GCP google.iam.admin.v1.CreateServiceAccountKey
Creates a new key for a GCP service account, producing a JSON credentials file for programmatic authentication. This is the admin activity audit log format; see also iam.serviceAccountKeys.create for the data access format.
GCP iam.serviceAccountKeys.create
Creates a new key for a GCP service account, generating credentials for external services to authenticate as the account. This is the data access audit log format; see also google.iam.admin.v1.CreateServiceAccountKey for the admin activity format.
GCP iam.serviceAccounts.getAccessToken
Generates an OAuth2 access token for a service account via the IAM Credentials API, enabling service account impersonation. This is the data access audit log format; see also generateAccessToken for the admin activity format.
GCP iam.serviceAccounts.signJwt
Signs a JWT on behalf of a service account via the IAM Credentials API, used for authentication or token exchange.

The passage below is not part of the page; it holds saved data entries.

Lemma seq_inv_view s s' used :
  memory_view s' = memory_view s /\ prewarm_ok s' -> seq_inv s used -> seq_inv s' used.
Proof using All.
  unfold memory_view. intros [Hv Hp] [H1 H2 H3 H4 H5 H6 H7 _ H8].
  injection Hv as Em Ef Ei Es. split; unfold idle_containers in *; rewrite ?Em, ?Ef, ?Ei, ?Es; done.
Qed.

Lemma well_filed_nonneg c : well_filed c -> 0 <= memory c < 2 ^ 63.
Proof using All. intros ->. apply mem_range. Qed.

Lemma idles_nonneg st : idles_ok st -> 0 <= idlesMemory st.
Proof using All. intros (_ & Hnn & -> & _). by apply msum_nonneg. Qed.

Lemma used_nonneg used : Forall well_filed used -> 0 <= sumZ memory used.
Proof using All.
  intros Hu. apply sumZ_nonneg. intros c Hc. rewrite Forall_forall in Hu.
  by apply well_filed_nonneg, Hu.
Qed.

(** Giving back the weight of a container. *)
Lemma runs_release c s s' :
  0 <= memory c < 2 ^ 63 -> memory c <= inFlightMemory s < 2 ^ 63 ->
  memory c <= sem_held (inFlight s) ->
  runs pool_exec (release c) s tt s' ->
  maxMemory s' = maxMemory s /\ sem_size (inFlight s') = sem_size (inFlight s) /\
  sem_held (inFlight s') = sem_held (inFlight s) - memory c /\
  inFlightMemory s' = inFlightMemory s - memory c /\ idlesState s' = idlesState s /\
  prewarmed s' = prewarmed s.
Proof using All.
  intros Hc Hi Hh. unfold release. cbn. rewrite (i64_small (memory c)) by lia.
  intros (v & s1 & [-> ->] & [] & s2 & (sm & Hsm & ->) & _ & ->). cbn in *.
  destruct (sem_release_spec (memory c) (inFlight s)) as (sm' & Hsm' & Hs & Hd); [lia|lia|].
  rewrite Hsm in Hsm'. simplify_eq. rewrite u64_add_neg by lia. split_and!; try done; lia.
Qed.

(** The part of [Get] after the counter has been raised. *)
Lemma runs_getContainer ns fn kind v s r s' used :
  let key := {| InvocationNamespace := ns; Function := fn |} in
  maxMemory s = max -> idles_ok (idlesState s) ->
  (forall c, c ∈ idle_containers s -> well_filed c) -> Forall well_filed used -> prewarm_ok s ->
  idlesMemory (idlesState s) + sumZ memory used <= max ->
  v = sumZ memory used + mem_of key -> v <= max ->
  runs pool_exec (getContainer ns fn kind (mem_of key) v) s r s' ->
  maxMemory s' = max /\ inFlight s' = inFlight s /\ inFlightMemory s' = inFlightMemory s /\
  idles_ok (idlesState s') /\ (forall c, c ∈ idle_containers s' -> well_filed c) /\
  idlesMemory (idlesState s') + v <= max /\ prewarm_ok s' /\ obtained key (mem_of key) r.
Proof using All.
  intros key Hmax Hok Hf Hu Hpre Htot -> Hv. unfold getContainer. cbn.
  intros (x & s1 & (seed & st' & Htake & ->) & Hr).
  pose proof (used_nonneg _ Hu) as Hnn. pose proof (mem_range key).
  pose proof (idles_nonneg _ Hok).
  pose proof (takeIdle_spec seed (maxMemory s) key (sumZ memory used + mem_of key)
    (idlesState s) Hok) as Hspec. fold key in Htake. rewrite Htake, Hmax in Hspec.
  specialize (Hspec ltac:(lia) ltac:(lia)). unfold idle_containers in *.
  assert (Hpre1 : prewarm_ok (set_idlesState st' s)) by exact Hpre.
  destruct x as [c|deleted| |]; [| |done|done].
  - destruct Hspec as (Hok' & Hkey & _ & Hp & Hm).
    destruct (quietly_runs _ _ _ _ _ (quiet_getWarm ns c) Hpre1 Hr) as (Hob & Hview & Hpre').
    injection Hview as -> -> -> ->. cbn.
    assert (Hc : well_filed c) by (apply Hf; rewrite Hp; set_solver).
    unfold well_filed in Hc. rewrite Hkey in Hc, Hob. rewrite Hc in Hob.
    split_and!; try done; [|lia]. intros d Hd. apply Hf. rewrite Hp. set_solver.
  - destruct Hspec as (Hok' & _ & Hp & Hle & _ & _ & _).
    assert (Hq : quietly (_ ← for_each deleted (fun c => trigger (SendToDelete c));
                          p ← trigger (LockedTakePrewarm {| Kind := kind; Memory := mem_of key |});
                          match p with
                          | Some c => getPrewarmed ns key c
                          | None => getCold ns fn kind (mem_of key) key
                          end) (obtained key (mem_of key))).
    { apply quietly_bind. eapply quietly_mono; [|apply quietly_for_each; by intros].
      intros _ _. cbn. split; [done|]. intros [c|].
      - intros [Hm _]. cbn in Hm. rewrite <- Hm. apply quiet_getPrewarmed.
      - intros _. apply quiet_getCold. }
    destruct (quietly_runs _ _ _ _ _ Hq Hpre1 Hr) as (Hob & Hview & Hpre').
    injection Hview as -> -> -> ->. cbn. split_and!; try done.
    intros d Hd. apply Hf. rewrite Hp. set_solver.
Qed.

Lemma seq_Get ns fn kind s r s' used :
  let key := {| InvocationNamespace := ns; Function := fn |} in
  seq_inv s used -> runs pool_exec (Get ns fn kind (mem_of key)) s r s' ->
  match r with Ok (c, _) => seq_inv s' (c :: used) | Err _ => seq_inv s' used end.
Proof using All.
  intros key Hinv. pose proof (mem_range key) as Hk. unfold Get.
  cbn [mbind proc_MBind proc_bind trigger runs].
  rewrite (i64_small (mem_of key)) by lia.
  intros (x & s1 & Hacq & Hr). destruct Hacq as [(sm & -> & Hsm & ->)|(err & -> & ->)]; cbn in Hr.
  2: { by destruct Hr as [<- ->]. }
  destruct Hr as (v & s2 & [-> ->] & Hr). apply runs_bind in Hr as (got & s3 & Hgot & Hr).
  destruct (sem_acquire_spec _ _ _ (proj1 Hk) Hsm) as (Hsz & Hheld & Hle).
  destruct Hinv as [Hmax Hsize Hh Hcnt Hidl Hf Hu Hp Htot]. cbn in Hgot.
  pose proof (used_nonneg _ Hu). rewrite Hcnt in Hgot.
  rewrite u64_small in Hgot by lia.
  pose proof (runs_getContainer ns fn kind (sumZ memory used + mem_of key)
    (set_inFlightMemory (sumZ memory used + mem_of key) (set_inFlight sm s)) got s3 used
    Hmax Hidl Hf Hu Hp Htot eq_refl ltac:(lia) Hgot)
    as (Hm3 & Hs3 & Hc3 & Hidl3 & Hf3 & Htot3 & Hp3 & Hob). cbn in Hs3, Hc3.
  destruct got as [[c b]|e]; cbn in Hr.
  - destruct Hr as [<- ->]. destruct Hob as [Hkey Hmem].
    split; cbn; rewrite ?Hs3, ?Hc3, ?Hm3, ?Hmem; fold key; try done; try lia.
    constructor; [|done]. unfold well_filed. by rewrite Hmem, Hkey.
  - destruct Hr as (w & s4 & [-> ->] & [] & s5 & (sm' & Hsm' & ->) & <- & ->). cbn in *.
    rewrite Hs3 in Hsm'.
    destruct (sem_release_spec (mem_of key) sm) as (sm'' & Hsm'' & Hsz' & Hheld'); [lia|lia|].
    rewrite Hsm' in Hsm''. simplify_eq.
    split; cbn; rewrite ?Hc3; try done; try lia. rewrite u64_add_neg; lia.
Qed.

Lemma used_split l1 c l2 :
  Forall well_filed (l1 ++ c :: l2) ->
  Forall well_filed (l1 ++ l2) /\ well_filed c /\
  0 <= memory c < 2 ^ 63 /\ 0 <= sumZ memory l1 /\ 0 <= sumZ memory l2.
Proof using All.
  intros [H1 [Hc H2]%Forall_cons]%Forall_app. pose proof (used_nonneg _ H1).
  pose proof (used_nonneg _ H2). pose proof (well_filed_nonneg _ Hc).
  split_and!; try done; try lia. by apply Forall_app.
Qed.

Lemma seq_Put c s s' l1 l2 :
  seq_inv s (l1 ++ c :: l2) -> runs pool_exec (Put c) s tt s' -> seq_inv s' (l1 ++ l2).
Proof using All.
  intros [Hmax Hsize Hh Hcnt Hidl Hf Hu Hp Htot]. unfold Put. cbn.
  intros (t & s1 & [_ ->] & [] & s2 & -> & [] & s3 & -> & Hr).
  destruct (used_split _ _ _ Hu) as (Hu' & Hc & Hc0 & Hl1 & Hl2).
  autorewrite with invoker in *. pose proof (idles_nonneg _ Hidl).
  apply runs_release in Hr as (Hm' & Hs' & Hh' & Hc' & Hi' & Hpw); cbn in *; [|lia..].
  destruct (putIdle_spec (set_lastUsed t c) (idlesState s) Hidl) as (Hok & Hperm & Hmem & _);
    [cbn; lia|cbn; lia|].
  split; unfold idle_containers in *; rewrite ?Hi'; autorewrite with invoker; try done;
    try lia; try congruence.
  - intros d. rewrite Hperm. intros [->|Hd]%elem_of_cons; [done|by apply Hf].
  - intros key d Hd. rewrite Hpw in Hd. by apply Hp.
  - rewrite Hmem. cbn. lia.
Qed.

Lemma seq_PutToDestroy c e s s' l1 l2 :
  seq_inv s (l1 ++ c :: l2) -> runs pool_exec (PutToDestroy c) s e s' -> seq_inv s' (l1 ++ l2).
Proof using All.
  intros [Hmax Hsize Hh Hcnt Hidl Hf Hu Hp Htot]. unfold PutToDestroy.
  intros (rm & s1 & Hrm & Hr)%runs_bind.
  destruct (quietly_runs _ _ _ _ _ (quiet_Remove c) Hp Hrm) as (_ & Hview & Hp1).
  injection Hview as Em Ef Ei Es.
  apply runs_bind in Hr as ([] & s2 & Hr & Hend).
  assert (s' = s2) as -> by (destruct rm; cbn in Hend; tauto).
  destruct (used_split _ _ _ Hu) as (Hu' & Hc & Hc0 & Hl1 & Hl2).
  autorewrite with invoker in *. pose proof (idles_nonneg _ Hidl).
  apply runs_release in Hr as (Hm' & Hs' & Hh' & Hc' & Hi' & Hpw); [|lia|lia|rewrite Ef; lia].
  rewrite Em in Hm'. rewrite Ef in Hs', Hh'. rewrite Es in Hi'. rewrite Ei in Hc'.
  split; unfold idle_containers in *; rewrite ?Hi'; autorewrite with invoker; try done;
    try lia; try congruence.
  intros key d Hd. rewrite Hpw in Hd. by apply Hp1.
Qed.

Azure Microsoft.AppConfiguration/configurationStores/listKeys/action
Lists the access keys for an Azure App Configuration store, exposing credentials used to read or write configuration data.

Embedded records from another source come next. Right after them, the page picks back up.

(** The end of [Shutdown] goes through every idle and every prewarmed container:
    apart from as many as it reports errors, all of them are removed. *)
Lemma sweep_removes_all s errs s' :
  runs pool_exec sweep s errs s' ->
  exists failed gone,
    idle_containers s ++ prewarm_containers s ≡ₚ failed ++ gone /\
    List.length failed = List.length errs /\ (forall c, c ∈ gone -> ref c ∈ removed s').
Proof.
  unfold sweep. intros Hr. apply runs_bind in Hr as (idle & s2 & (x' & s2' & (seed & -> & ->) & <- & ->) & Hr).
  apply runs_bind in Hr as (errs1 & s3 & Hidle & Hr).
  assert (Hpw : prewarmed s3 = prewarmed s).
  { eapply runs_only; [exact cleanup_prewarmed| |exact Hidle].
    apply only_for_fold. intros b c. apply only_bind; [apply only_unpauseAndRemove|].
    by intros [|]. }
  apply (runs_collect id) in Hidle as (failed & gone & Hp & Hlen & Hgone);
    [|intros; by eapply runs_unpauseAndRemove].
  apply runs_bind in Hr as (prewarm & s4 & (x' & s2' & (seed' & -> & ->) & <- & ->) & Hr).
  pose proof (runs_removed _ _ _ _ Hr) as Hsub.
  apply (runs_collect (fun e => Errorf "failed to delete prewarm container: %w" [e])) in Hr
    as (failed' & gone' & Hp' & Hlen' & Hgone'); [|intros; by eapply runs_Remove].
  change (concat (go_range seed (idles (idlesState s))).*2 ≡ₚ failed ++ gone) in Hp.
  rewrite Hpw in Hp'. exists (failed ++ failed'), (gone ++ gone'). split_and!.
  - unfold idle_containers, prewarm_containers.
    rewrite <- (elems_range seed), <- (elems_range seed').
    rewrite Hp, Hp', <- !app_assoc. apply Permutation_app_head.
    rewrite !app_assoc. apply Permutation_app_tail, Permutation_app_comm.
  - rewrite length_app. cbn in Hlen. lia.
  - intros c [Hc|Hc]%elem_of_app; auto.
Qed.

(** [Shutdown] on its own, once the background goroutines have emptied their channels. *)
Theorem Shutdown_removes_all s errs s' :
  runs pool_exec Shutdown s errs s' ->
  containersToDeleteForSpace s = [] /\
  exists failed gone,
    idle_containers s ++ prewarm_containers s ≡ₚ failed ++ gone /\
    List.length failed = List.length errs /\ (forall c, c ∈ gone -> ref c ∈ removed s').
Proof.
  unfold Shutdown. intros (x & s1 & -> & y & s2 & (Hq & _ & ->) & Hr). split; [done|]. by apply sweep_removes_all.
Qed.
End shutdown.

(** ** Concrete runs *)
Definition aged (name : string) (t : Z) (r : nat) : PooledContainer :=
  {| container := {| c_ref := r; c_IP := testIP |}; initializedFor := req_key (test_request name);
     lastUsed := t; memory := 128; firewallCleanup := None |}.

(** Three idle containers, those of [a] last used at 1 and 5, that of [b] at 3. *)
Definition three_idle : Idles :=
  putIdle (aged "b" 3 2) (putIdle (aged "a" 5 1) (putIdle (aged "a" 1 0)
    {| idlesMemory := 0; idles := ∅ |})).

Azure Microsoft.Automation/automationAccounts/credentials/read
Reads credential assets stored in an Azure Automation account, potentially exposing sensitive authentication data.

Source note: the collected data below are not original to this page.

(* ===== verification/PoolShutdown.v ===== *)
(** * The container pool: what its shutdown guarantees

    [Shutdown] next to the goroutines of PoolLoops.v: what it removes, that it
    can return, and where the program can panic instead. *)
From stdpp Require Import functions.
From S2P Require Export PoolLoops.

(** ** The sweep never waits *)
Section sweep.
Context `{WeightedSemaphoreLaws}.
Context {MI : MapRange WarmContainerKey (list PooledContainer)}.
Context {MP : MapRange PrewarmContainerKey (list PooledContainer)}.
Context {MM : MapRange string RuntimeManifest} {MN : MapRange PrewarmContainerKey Z}.

Notation completes_ := (completes pool_exec).

Lemma completes_Remove c s (Q : option go_error -> pstate -> Prop) :
  (forall r s', pausePending s' = pausePending s -> Q r s') -> completes_ (PooledContainer_Remove c) s Q.
Proof using Type.
  intros HQ. unfold PooledContainer_Remove.
  assert (Hrm : forall s1 (f : option go_error -> poolM (option go_error)), pausePending s1 = pausePending s ->
    (forall r s', pausePending s' = pausePending s -> completes_ (f r) s' Q) ->
    completes_ (Vis (CallRemove (container c)) f) s1 Q).
  { intros s1 f Hs1 Hf. split; [by exists None; eexists|]. intros [e|] s' He; cbn in He; subst s'; by apply Hf. }
  destruct (firewallCleanup c) as [h|]; [|apply Hrm; [done|by intros; apply HQ]].
  split; [by exists None, s|]. intros [e|] s' ->; cbn; [by apply HQ|].
  apply Hrm; [done|]. by intros [|] s1 Hs1; apply HQ.
Qed.

Lemma completes_CleanupPooled c e s (Q : go_error -> pstate -> Prop) :
  (forall e' s', pausePending s' = pausePending s -> Q e' s') -> completes_ (CleanupPooled c e) s Q.
Proof using Type.
  intros HQ. unfold CleanupPooled, CleanupContainer. split; [by eexists (Err e), _|].
  intros st s' ->. apply (completes_bind pool_exec (PooledContainer_Remove c)), completes_Remove.
  intros [|] s' Hs'; by apply HQ.
Qed.

Lemma completes_unpauseAndRemove txt txt' c s (Q : option go_error -> pstate -> Prop) :
  ref c ∈ pausePending s -> (forall r s', pausePending s' = pausePending s ∖ {[ref c]} -> Q r s') ->
  completes_ (unpauseAndRemove txt txt' c) s Q.
Proof using Type.
  intros Hc HQ. unfold unpauseAndRemove. split; [by exists None; eexists; split|].
  intros u s' [_ ->].
  assert (Hrm : forall s1, pausePending s1 = pausePending s ∖ {[ref c]} ->
    completes_ (rm ← PooledContainer_Remove c;
                match rm with Some err => Ret (Some (Errorf txt' [err])) | None => Ret None end) s1 Q).
  { intros s1 Hs1. apply completes_bind, completes_Remove. intros [|] s2 Hs2; apply HQ; congruence. }
  destruct u as [err|]; [|by apply Hrm].
  split; [by eexists (Err err), _|]. intros [st|e] s1 ->; cbn [proc_bind].
  - cbn. destruct (_ || _); [by apply Hrm|].
    apply (completes_bind pool_exec (CleanupPooled c _)), completes_CleanupPooled. intros e' s2 Hs2. by apply HQ.
  - apply (completes_bind pool_exec (CleanupPooled c _)), completes_CleanupPooled. intros e' s2 Hs2. by apply HQ.
Qed.

(** Containers that are paused, or about to be, each once. *)
Definition to_unpause (l : list PooledContainer) (s : pstate) : Prop :=
  NoDup (ref <$> l) /\ forall c, c ∈ l -> ref c ∈ pausePending s.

Azure Microsoft.Batch/batchAccounts/listKeys/action
Lists the access keys for an Azure Batch account, exposing credentials used to authenticate Batch API calls.
Azure Microsoft.ContainerRegistry/registries/listCredentials/action
Lists the admin credentials for an Azure Container Registry, exposing the username and password for registry access.
Azure Microsoft.ContainerService/managedClusters/listClusterAdminCredential/action
Retrieves the cluster-admin kubeconfig for an AKS cluster, granting full administrative access to the cluster.
Azure Microsoft.ContainerService/managedClusters/listClusterUserCredential/action
Retrieves the user-level kubeconfig for an AKS cluster.
Azure Microsoft.Directory/servicePrincipals/credentials/update
Adds or updates credentials (client secrets or certificates) for an Entra ID service principal.
Azure Microsoft.KeyVault/vaults/accessPolicies/write
Modifies Key Vault access policies, potentially granting unauthorized access to secrets, keys, and certificates.
Azure Microsoft.KeyVault/vaults/certificates/read
Reads a certificate stored in an Azure Key Vault.
Azure Microsoft.KeyVault/vaults/keys/read
Reads a cryptographic key from an Azure Key Vault.
Azure Microsoft.KeyVault/vaults/secrets/read
Reads a secret value from an Azure Key Vault.
Azure Microsoft.OperationalInsights/workspaces/sharedKeys/action
Retrieves the primary and secondary access keys for a Log Analytics workspace.
Azure Microsoft.ServiceBus/namespaces/authorizationRules/listKeys/action
Lists the access keys for an Azure Service Bus namespace authorization rule, exposing connection strings for messaging.
Azure Microsoft.Storage/storageAccounts/listKeys/action
Lists the access keys for an Azure Storage account, exposing credentials that provide full data-plane access.
Azure Microsoft.Storage/storageAccounts/regenerateKey/action
Regenerates one of the two access keys for an Azure Storage account, invalidating the previous key.
Azure Microsoft.Web/sites/host/listKeys/action
Lists the host keys for an Azure App Service or Azure Functions app, exposing function-level and master access keys.
AWS PasswordRecoveryRequested
Records a request to recover or reset the AWS account root user password via the password reset process.
GCP SecretManagerService.AccessSecretVersion
Retrieves the plaintext value of a specific secret version from GCP Secret Manager.
AWS UpdateLoginProfile
Updates the console login password for an IAM user.
Azure VaultPatch
Updates the properties of an Azure Key Vault, such as its access policies, network rules, or soft-delete configuration.